Demonstrated effective adaptation to varying walking speeds

Validated the realism of the simulated gait motions

Abstract

Virtual models of human gait, or digital twins, offer a promising solution for studying mobility without the need for labor-intensive data collection. However, challenges such as the sim-to-real gap and limited adaptability to diverse walking conditions persist. To address these, we developed and validated a framework to create a skeletal humanoid agent capable of adapting to varying walking speeds while maintaining biomechanically realistic motions.

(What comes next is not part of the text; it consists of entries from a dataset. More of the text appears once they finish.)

(** C21: The frame allocator implements its specification, a set of free frames.
    pmm_alloc on any well-formed state returns the address of the lowest free
    frame and takes exactly that frame out of the set (the counter going down
    by one), or, when no frame is free, returns null and changes nothing. *)
Theorem pmm_alloc_refines p :
  pmm_wf p ->
  exists a p', pmm_alloc p = Done (a, p') /\ pmm_wf p' /\
    ((a = 0 /\ p' = p /\ forall f, 0 <= f < MAX_FRAMES -> frame_free p f = false) \/
     (exists f, a = f * PAGE_SIZE /\ 0 < f < total_frames p /\ frame_free p f = true /\
        (forall g, 0 <= g < f -> frame_free p g = false) /\
        (forall g, 0 <= g -> frame_free p' g = negb (g =? f) && frame_free p g) /\
        free_frames p' = free_frames p - 1)).
Proof.
  intros Hwf. destruct (returns_inv _ _ _ (pmm_alloc_cases p Hwf)) as (a & p' & Ha & Hwf' & Hc).
  exists a, p'. split; [done|split; [done|]]. destruct Hc as [Hc|Hal]; [by left|right].
  destruct (allocated_counts p a p' Hwf Hal) as (? & _ & ? & ?).
  exists (a / PAGE_SIZE). destruct Hal as [(? & ? & ?) ? ? _]. split_and!; try done; try lia.
  unfold PAGE_SIZE in *. zlia.
Qed.

(** C7: No frame is ever handed out twice. In every state that clients reach
    from a well-formed allocator by allocating and by freeing frames they
    hold, an allocation that succeeds returns a page-aligned, non-null frame
    inside memory that no client holds, and the free counter accounts exactly
    for the frames held. *)
Theorem frames_never_shared p0 p held a p' :
  pmm_wf p0 -> rtc client_step (p0, ∅) (p, held) -> pmm_alloc p = Done (a, p') -> a <> 0 ->
  (a ∉ held) /\ a mod PAGE_SIZE = 0 /\ 0 < a < total_frames p0 * PAGE_SIZE /\
  free_frames p' + Z.of_nat (size held) + 1 = free_frames p0.
Proof.
  intros Hwf0 Hrun Ha Hne.
  assert (client_inv (total_frames p0) (free_frames p0) (p, held)) as Hinv.
  { eapply (rtc_ind_l (fun c => client_inv (total_frames p0) (free_frames p0) c ->
      client_inv (total_frames p0) (free_frames p0) (p, held))); [done| |exact Hrun|].
    - intros c c' Hstep _ IH Hc. eapply IH, client_inv_step; done.
    - split; cbn [fst snd]; [done|done|set_solver|]. rewrite size_empty. lia. }
  destruct Hinv as [Hwf Htot Hheld Hbud]. simpl in *.
  destruct (pmm_alloc_inv p a p' Hwf Ha Hne) as [_ Hal].
  destruct (allocated_counts p a p' Hwf Hal) as (Hc & _ & Hr & _).
  destruct Hal as [(? & ? & ?) Hfree _ _]. split_and!; try lia.
  intros (_ & _ & Hu)%Hheld. congruence.
Qed.

(** The boot sequence pmm_init; pmm_reserve leaves free exactly the frames
    of memory from 1 MiB up that no byte of the reserved range touches (and
    that the range's first page does not start), capped at 4 GiB. *)
Theorem boot_free_frames kb base len p0 :
  0 <= base -> 0 <= len -> base + len <= 2^64 - PAGE_SIZE ->
  exists p, (pmm_init kb;; pmm_reserve base len) p0 = Done (tt, p) /\ pmm_wf p /\
    (forall f, 0 <= f < MAX_FRAMES -> frame_free p f =
      ((256 <=? f) && (f <? memory_frames kb) &&
       negb ((base / PAGE_SIZE <=? f) && (f * PAGE_SIZE <? base + len)))).
Proof.
  intros ? ? ?. destruct (returns_inv _ _ _ (pmm_init_ok kb p0)) as ([] & p1 & Hi & Hwf & Ht & Hf).
  destruct (returns_inv _ _ _ (pmm_reserve_ok p1 base len Hwf ltac:(done) ltac:(done) ltac:(done)))
    as ([] & p & Hr & Hwf' & _ & Hf').
  exists p. split; [by rewrite (bind_Done _ _ _ _ _ Hi)|]. split; [done|].
  intros f Hr'. by rewrite Hf', Hf.
Qed.

(** ** Witnesses *)

(** Eight frames of which only frame 5 is free. *)
Definition pmm_sample : pmm := mark_free (Pmm (fun _ => 0xFF) 8 0) 5.

Lemma pmm_sample_wf : pmm_wf pmm_sample.
Proof. apply mark_free_wf; [apply all_used_wf; done|simpl; lia|by vm_compute]. Qed.

Lemma pmm_alloc_refines_witness :
  pmm_wf pmm_sample /\ exists p', pmm_alloc pmm_sample = Done (5 * PAGE_SIZE, p').
Proof.
  split; [apply pmm_sample_wf|].
  destruct (pmm_alloc_refines pmm_sample pmm_sample_wf) as (a & p' & Ha & _).
  exists p'. rewrite Ha. do 2 f_equal. revert Ha. vm_compute. by intros [= <- _].
Defined.

Lemma frames_never_shared_witness :
  exists p', pmm_alloc pmm_sample = Done (5 * PAGE_SIZE, p') /\ free_frames p' + 0 + 1 = 1.
Proof.
  exists (mark_used pmm_sample 5). split; [vm_compute; reflexivity|].
  destruct (frames_never_shared pmm_sample pmm_sample ∅ (5 * PAGE_SIZE) (mark_used pmm_sample 5))
    as (_ & _ & _ & Hb); [apply pmm_sample_wf|apply rtc_refl|vm_compute; reflexivity|done|].
  exact Hb.
Defined.

Lemma boot_free_frames_witness :
  exists p, (pmm_init 1100;; pmm_reserve 0x101000 0x1800) pmm_sample = Done (tt, p) /\
    (fun f => frame_free p f) <$> [255; 256; 257; 258; 259; 274; 275] =
      [false; true; false; false; true; true; false].
Proof.
  destruct (boot_free_frames 1100 0x101000 0x1800 pmm_sample) as (p & Hp & _ & Hf);
    [done..|].
  exists p. split; [exact Hp|clear Hp]. cbn [fmap list_fmap].
  rewrite !Hf by (unfold MAX_FRAMES; lia). vm_compute. reflexivity.
Defined.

The framework combines a synthetic data generator, which produces biomechanically plausible gait kinematics from open-source biomechanics data, and a training system that uses adversarial imitation learning to train the agent's walking policy. We conducted comprehensive analyses comparing the agent's kinematics, synthetic data, and the original biomechanics dataset. The agent achieved a root mean square error of 5.24 +- 0.09 degrees at varying speeds compared to ground-truth kinematics data, demonstrating its adaptability. This work represents a significant step toward developing a digital twin of human locomotion, with potential applications in biomechanics research, exoskeleton design, and rehabilitation.